I’m also going to throw (down below) an "answer" that is what the course instructor taught, verbatim. I’m curious if anyone reads/hears it differently than I do.

2

Answers


  1. Chosen as BEST ANSWER

    This is the reason for my OP, as I was trying to replicate what was explained below. I am curious if anyone else reads the below differently. In hindsight, it looks entirely wrong, to me.

    On the other side of this we have whitelisting. Now whitelisting means we need to get rid of that FullAWSAccess policy that's at the very top, and we're going to put explicit allow policies as the SCPs at different levels. Here's a very big note just to make sure you remember this, you have to have a policy at the root. So to detach it, you have to create a new SCP, then attach it to the root, then you'll be able to remove the default one, but otherwise, you just won't be able to do it because there always has to be a default policy. So here we have our whitelist example. We'll start off, right now we can see that we have full access because we have the all actions permitted by that default policy, and the sequence of this is crucial to understand. You start off like this. Now we're going to create a new policy indicated by that gray marker, and we're going to say that that is our minimal SCP. It basically has the bare minimums to allow us to work in the organization, but it doesn't include any rights to work with the AWS services. Once we have that set up, I can now make that gray policy my default, and I can detach the AWS-managed policy, and the moment I do that, it detaches that policy from all of the other sub objects or the children objects that are here. Now what we'll do is the policy evaluation goes down, and because the gray policy doesn't specify any allows for the services, the effect is everything is denied. So far, so good. Now what we're going to do is go in and create our individual allow policies, whether it's on individual projects or accounts, or OUs, whatever you've done, we're going to create policies that will allow certain actions, but if we didn't allow it in those SCPs by default, it's not possible. This is closer to what you do, say, in a firewall. You deny everything by default, and open up holes where you need to.

    enter image description here


  2. You are correct if there is deny at organization level, it won’t check anything downwards.

    Default Way – Restrict S3 Access for an Organization Unit:

    • you already have FullAWS Access in SCP
    • restrict S3 Access by adding DENY S3

    You can Implement otherway around:
    For Example: I have an OraganizationUnit where I only want S3 Access:

    • I will remove FullAWSAccess and only Allow S3 Access.

    Facts to understand before designing these type of policies.

    • Deny wins over allow, if in the same policy you have a deny statement and an allow statement for the same service/action, DENY WINS.
    • if you won’t allow, it will be considered deny.
    • you must understand why these policies are used at given stage, for example Organization Unit SCP is to control various services at account level.

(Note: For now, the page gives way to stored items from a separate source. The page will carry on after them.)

(* ===== verification/Exported.v ===== *)
(** * The interfaces between the components

    - [LightClient]: [exported.ClientState], [ConsensusState], [Header] and
      [Misbehaviour] of [core/exported/client.go], the interface the keepers call
      light clients through; the Tendermint client is an instance.
    - [Codec]: the protobuf codec [codec.BinaryCodec] on the values the keepers store.
    - [CapabilityKeeper]: cosmos-sdk's scoped capability keepers.
    - [SelfClient]: the two methods of the client keeper that the connection
      keeper uses to check the counterparty's client of this chain.
    - [World]: the state all keepers read and write through [sdk.Context]. *)
From S2P Require Import Prelude GoMonad Errors Sha256 Height Host Sdk ConnectionTypes.
From S2P Require Import ChannelTypes.
From Stdlib Require Import Ascii.

(** [exported.Status] *)
Inductive Status := Active | Frozen | Expired | Unknown.

#[export] Instance Status_eq_dec : EqDecision Status.
Proof. solve_decision. Defined.

(** Client types of [exported/client.go]. *)
Definition Solomachine : string := "06-solomachine".
Definition Tendermint : string := "07-tendermint".
Definition Localhost : string := "09-localhost".

(** [exported.ClientState] and its companions.  A method that gets the client's
    prefix store may write it, so it is a computation on that store;
    [CheckSubstituteAndUpdateState] gets the stores of the subject and of the
    substitute and may write both.  A [nil] consensus state or header is [None]. *)
Class LightClient := {
  ClientState : Type;
  ConsensusState : Type;
  Header : Type;
  Misbehaviour : Type;
  ClientType : ClientState → string;
  GetLatestHeight : ClientState → Height;
  ClientState_Validate : ClientState → outcome unit;
  ExportMetadata : ClientState → KVStore → list (string * string);
  ConsensusState_ClientType : ConsensusState → string;
  GetTimestamp : ConsensusState → N;
  ConsensusState_ValidateBasic : ConsensusState → outcome unit;
  Header_GetHeight : Header → outcome Height;   (* panics on headers without content *)
  Header_ValidateBasic : Header → outcome unit;
  Misbehaviour_GetClientID : Misbehaviour → string;
  Misbehaviour_ClientType : Misbehaviour → string;
  Misbehaviour_ValidateBasic : Misbehaviour → outcome unit;
  Initialize : Context → ClientState → option ConsensusState → ST KVStore unit;
  client_Status : Context → KVStore → ClientState → Status;
  CheckHeaderAndUpdateState :
    Context → ClientState → option Header → ST KVStore (ClientState * option ConsensusState);
  client_CheckMisbehaviourAndUpdateState : Context → ClientState → Misbehaviour → ST KVStore ClientState;
  CheckSubstituteAndUpdateState :
    Context → ClientState → ClientState → ST (KVStore * KVStore) ClientState;
  VerifyUpgradeAndUpdateState :
    Context → ClientState → ClientState → option ConsensusState → string → string →
    ST KVStore (ClientState * option ConsensusState);
  ZeroCustomFields : ClientState → ClientState;
  VerifyClientState : ClientState → Height → MerklePrefix → string → string → ClientState → ST KVStore unit;
  VerifyClientConsensusState :
    ClientState → Height → string → Height → MerklePrefix → string → ConsensusState → ST KVStore unit;
  VerifyConnectionState :
    ClientState → Height → MerklePrefix → string → string → connectiontypes.ConnectionEnd → ST KVStore unit;
  VerifyChannelState :
    ClientState → Height → MerklePrefix → string → string → string → Channel → ST KVStore unit;
  VerifyPacketCommitment :
    Context → ClientState → Height → N → N → MerklePrefix → string → string → string → N → string →
    ST KVStore unit;
  VerifyPacketAcknowledgement :
    Context → ClientState → Height → N → N → MerklePrefix → string → string → string → N → string →
    ST KVStore unit;
  VerifyPacketReceiptAbsence :
    Context → ClientState → Height → N → N → MerklePrefix → string → string → string → N → ST KVStore unit;
  VerifyNextSequenceRecv :
    Context → ClientState → Height → N → N → MerklePrefix → string → string → string → N → ST KVStore unit }.

(** The codec: what is marshalled can be unmarshalled again. *)
Class Codec `{LightClient} := {
  Marshal_Channel : Channel → string;
  Unmarshal_Channel : string → option Channel;
  Marshal_ConnectionEnd : connectiontypes.ConnectionEnd → string;
  Unmarshal_ConnectionEnd : string → option connectiontypes.ConnectionEnd;
  Marshal_ClientPaths : list string → string;
  Unmarshal_ClientPaths : string → option (list string);
  Marshal_ClientState : ClientState → string;
  Unmarshal_ClientState : string → option ClientState;
  Marshal_ConsensusState : ConsensusState → string;
  Unmarshal_ConsensusState : string → option ConsensusState;
  Marshal_Header : Header → string;
  encodable_ClientState : ClientState → Prop;       (* integer fields within their width *)
  encodable_ConsensusState : ConsensusState → Prop;
  Channel_roundtrip ch : Unmarshal_Channel (Marshal_Channel ch) = Some ch;
  ConnectionEnd_roundtrip c :
    (connectiontypes.DelayPeriod c < two64)%N → Unmarshal_ConnectionEnd (Marshal_ConnectionEnd c) = Some c;
  ClientPaths_roundtrip l : Unmarshal_ClientPaths (Marshal_ClientPaths l) = Some l;
  ClientState_roundtrip c :
    encodable_ClientState c → Unmarshal_ClientState (Marshal_ClientState c) = Some c;
  ConsensusState_roundtrip c :
    encodable_ConsensusState c → Unmarshal_ConsensusState (Marshal_ConsensusState c) = Some c }.

(** [capabilitykeeper.ScopedKeeper]; the first argument is the module the keeper is scoped to. *)
Class CapabilityKeeper := {
  Capability : Type;
  Capability_eq_dec :: EqDecision Capability;
  CapState : Type;
  cap_NewCapability : string → string → ST CapState Capability;
  cap_GetCapability : CapState → string → string → option Capability;
  cap_AuthenticateCapability : CapState → string → Capability → string → bool;
  cap_ClaimCapability : string → Capability → string → ST CapState unit;
  cap_LookupModules : CapState → string → string → outcome (list string * Capability) }.

(** [ValidateSelfClient] and [GetSelfConsensusState] of the client keeper. *)
Class SelfClient `{LightClient} := {
  ValidateSelfClient : Context → ClientState → outcome unit;
  GetSelfConsensusState : Context → Height → outcome ConsensusState }.

(** The application's own state (bank balances, application stores). *)
Class Application := { AppState : Type }.

Section world.
Context {CK : CapabilityKeeper} {AP : Application}.

Record World := mkWorld {
  ibc : KVStore;              (* the store of the IBC module *)
  caps : CapState;            (* the capability module *)
  app : AppState;             (* everything else *)
  AllowedClients : list string;          (* parameter of 02-client *)
  MaxExpectedTimePerBlock : N;           (* parameter of 03-connection *)
  events : list Event }.                 (* ctx.EventManager(), newest first *)

Definition set_ibc (s : KVStore) (w : World) : World :=
  mkWorld s (caps w) (app w) (AllowedClients w) (MaxExpectedTimePerBlock w) (events w).
Definition set_caps (c : CapState) (w : World) : World :=
  mkWorld (ibc w) c (app w) (AllowedClients w) (MaxExpectedTimePerBlock w) (events w).
Definition set_app (a : AppState) (w : World) : World :=
  mkWorld (ibc w) (caps w) a (AllowedClients w) (MaxExpectedTimePerBlock w) (events w).
Definition set_events (l : list Event) (w : World) : World :=
  mkWorld (ibc w) (caps w) (app w) (AllowedClients w) (MaxExpectedTimePerBlock w) l.

(** A keeper method. *)
Definition M (A : Type) : Type := ST World A.

Definition get_store (key : string) : M (option string) := gets (λ w, ibc w !! key).
Definition has_store (key : string) : M bool := gets (λ w, store_Has (ibc w) key).
Definition set_store (key value : string) : M unit := modify (λ w, set_ibc (store_Set key value (ibc w)) w).
Definition delete_store (key : string) : M unit := modify (λ w, set_ibc (store_Delete key (ibc w)) w).
Definition EmitEvent (e : Event) : M unit := modify (λ w, set_events (e :: events w) w).

(** Run a capability-module operation. *)
Definition on_caps {A} (m : ST CapState A) : M A := zoom caps set_caps m.

(** [k.ClientStore(ctx, clientID)]: the store below "clients/{clientID}/". *)
Definition client_prefix (clientID : string) : string :=
  KeyClientStorePrefix +:+ "/" +:+ clientID +:+ "/".
Definition client_view (clientID : string) (w : World) : KVStore := prefix_view (client_prefix clientID) (ibc w).
Definition client_put (clientID : string) (t : KVStore) (w : World) : World :=
  set_ibc (prefix_write (client_prefix clientID) t (ibc w)) w.
Definition on_client_store {A} (clientID : string) (m : ST KVStore A) : M A :=
  zoom (client_view clientID) (client_put clientID) m.

(** A call that gets the stores of two clients, which are different ones, and calls on
    the first of them. *)
Definition on_subject {A} (m : ST KVStore A) : ST (KVStore * KVStore) A := zoom fst (λ s st, (s, st.2)) m.
Definition on_client_stores {A} (subject substitute : string) (m : ST (KVStore * KVStore) A) : M A :=
  zoom (λ w, (client_view subject w, client_view substitute w))
    (λ st w, client_put subject st.1 (client_put substitute st.2 w)) m.

(** The part of the store outside the clients' prefix stores, key by key. *)
Definition not_client_key (k : string) : bool := negb (HasPrefix k (KeyClientStorePrefix +:+ "/")).
End world.

(** ** Frames *)
Section frames.
Context {CK : CapabilityKeeper} {AP : Application}.

(** [m] leaves every key of the IBC store that is not below "clients/" as it was. *)
Definition keeps_key {A} (k : string) (m : M A) : Prop := keeps (λ w, ibc w !! k) m.

Lemma FullClientKey_prefix c p : FullClientKey c p = client_prefix c +:+ p.
Proof. unfold client_prefix. unfold_paths. by rewrite !app_assoc_str. Qed.

Lemma HasPrefix_trans k a b : HasPrefix k (a +:+ b) = true → HasPrefix k a = true.
Proof. rewrite !HasPrefix_spec. intros [r ->]. rewrite app_assoc_str. eauto. Qed.

Lemma client_key_out c k : not_client_key k = true → HasPrefix k (client_prefix c) = false.
Proof.
  intros Hk. destruct (HasPrefix k (client_prefix c)) eqn:E; [|done].
  unfold client_prefix, not_client_key in *. rewrite <- app_assoc_str in E.
  apply HasPrefix_trans in E. by rewrite E in Hk.
Qed.

Lemma on_client_store_out {A} c (m : ST KVStore A) k :
  HasPrefix k (client_prefix c) = false → keeps_key k (on_client_store c m).
Proof.
  intros Hk w. unfold on_client_store, zoom. destruct (m (client_view c w)) as [t o]. simpl.
  by apply prefix_write_out.
Qed.

Lemma on_client_store_caps {A T} c (m : ST KVStore A) (f : World → T) :
  (∀ s w, f (set_ibc s w) = f w) → keeps f (on_client_store c m).
Proof.
  intros Hf w. unfold on_client_store, zoom. destruct (m (client_view c w)) as [t o]. apply Hf.
Qed.

(** With two stores: both may change, and the substitute's is as it was when the call
    only reads it. *)
Definition reads_second {A} (m : ST (KVStore * KVStore) A) : Prop := ∀ st, (m st).1.2 = st.2.

Lemma on_client_stores_out {A} a b (m : ST (KVStore * KVStore) A) k :
  HasPrefix k (client_prefix a) = false → HasPrefix k (client_prefix b) = false → keeps_key k (on_client_stores a b m).
Proof.
  intros Ha Hb w. unfold on_client_stores, zoom. destruct (m _) as [[s t] o]. simpl. by rewrite !prefix_write_out.
Qed.
Lemma on_client_stores_read {A} a b (m : ST (KVStore * KVStore) A) k :
  reads_second m → HasPrefix k (client_prefix a) = false → keeps_key k (on_client_stores a b m).
Proof.
  intros Hm Ha w. unfold on_client_stores, zoom. specialize (Hm (client_view a w, client_view b w)).
  destruct (m _) as [[s t] o]. simpl in Hm |- *. subst t. rewrite prefix_write_out by done.
  unfold client_view. by rewrite prefix_write_view.
Qed.
Lemma on_client_stores_caps {A T} a b (m : ST (KVStore * KVStore) A) (f : World → T) :
  (∀ s w, f (set_ibc s w) = f w) → keeps f (on_client_stores a b m).
Proof.
  intros Hf w. unfold on_client_stores, zoom. destruct (m _) as [[s t] o]. cbn. unfold client_put. by rewrite !Hf.
Qed.
Lemma on_client_stores_keeps {A} a b (m : ST (KVStore * KVStore) A) k :
  not_client_key k = true → keeps_key k (on_client_stores a b m).
Proof. intros Hk. by apply on_client_stores_out; apply client_key_out. Qed.

(** The stores of two clients are disjoint. *)
Lemma client_prefix_disjoint c c' k :
  no_char "/" c = true → no_char "/" c' = true →
  HasPrefix (client_prefix c' +:+ k) (client_prefix c) = true → c = c'.
Proof.
  intros Hc Hc' [r E]%HasPrefix_spec. unfold client_prefix in E. rewrite !app_assoc_str in E.
  apply app_inj_l, app_inj_l in E. by apply (app_sep_inj "/") in E as [-> _].
Qed.

Lemma on_client_store_keeps {A} c (m : ST KVStore A) k :
  not_client_key k = true → keeps_key k (on_client_store c m).
Proof.
  intros Hk. by apply on_client_store_out, client_key_out.
Qed.

Lemma set_store_keeps k k' v : k ≠ k' → keeps_key k (set_store k' v).
Proof. intros Hne w. simpl. by apply lookup_insert_ne. Qed.
Lemma delete_store_keeps k k' : k ≠ k' → keeps_key k (delete_store k').
Proof. intros Hne w. simpl. by apply lookup_delete_ne. Qed.
Lemma EmitEvent_keeps k e : keeps_key k (EmitEvent e).
Proof. done. Qed.
Lemma on_caps_keeps {A} k (m : ST CapState A) : keeps_key k (on_caps m).
Proof. intros w. unfold on_caps, zoom. by destruct (m (caps w)). Qed.

(** What reads leave alone. *)
Lemma get_store_keeps {T} (f : World → T) k : keeps f (get_store k).
Proof. done. Qed.
Lemma has_store_keeps {T} (f : World → T) k : keeps f (has_store k).
Proof. done. Qed.

Lemma get_store_Ok k w w' v : get_store k w = (w', Ok v) → w' = w ∧ v = ibc w !! k.
Proof. unfold get_store, gets. naive_solver. Qed.
Lemma has_store_Ok k w w' v : has_store k w = (w', Ok v) → w' = w ∧ v = store_Has (ibc w) k.
Proof. unfold has_store, gets. naive_solver. Qed.
Lemma set_store_Ok k v w w' u :
  set_store k v w = (w', Ok u) → w' = set_ibc (<[k := v]> (ibc w)) w.
Proof. unfold set_store, modify. naive_solver. Qed.
Lemma delete_store_Ok k w w' u :
  delete_store k w = (w', Ok u) → w' = set_ibc (delete k (ibc w)) w.
Proof. unfold delete_store, modify. naive_solver. Qed.
Lemma EmitEvent_Ok e w w' u : EmitEvent e w = (w', Ok u) → w' = set_events (e :: events w) w.
Proof. unfold EmitEvent, modify. naive_solver. Qed.
End frames.

#[export] Hint Resolve get_store_keeps has_store_keeps EmitEvent_keeps on_caps_keeps : ibc.

Ltac store_hook :=
  match goal with
  | H : get_store _ _ = (_, Ok _) |- _ => apply get_store_Ok in H as [? ?]
  | H : has_store _ _ = (_, Ok _) |- _ => apply has_store_Ok in H as [? ?]
  | H : set_store _ _ _ = (_, Ok _) |- _ => apply set_store_Ok in H
  | H : delete_store _ _ = (_, Ok _) |- _ => apply delete_store_Ok in H
  | H : EmitEvent _ _ = (_, Ok _) |- _ => apply EmitEvent_Ok in H
  end.
Ltac go_hook ::= store_hook.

If an organization unit must only read data from S3 and won’t update, I will only allow read for that organization unit.
    • you must understand implicit and explict deny that I have mentioned at the bottom of this anwser.

    I think better way to design policy approach is to understand policy evaluation logic.

    I use this diagram before designing any policy, more details are here in aws documentation

    enter image description here

    Further There are two type of denies:

    • Explicit: when you mention deny in the effect of policy
    • Implicit: when you mention allow in the effect but operation that is not mentioned will be considered as implicit deny.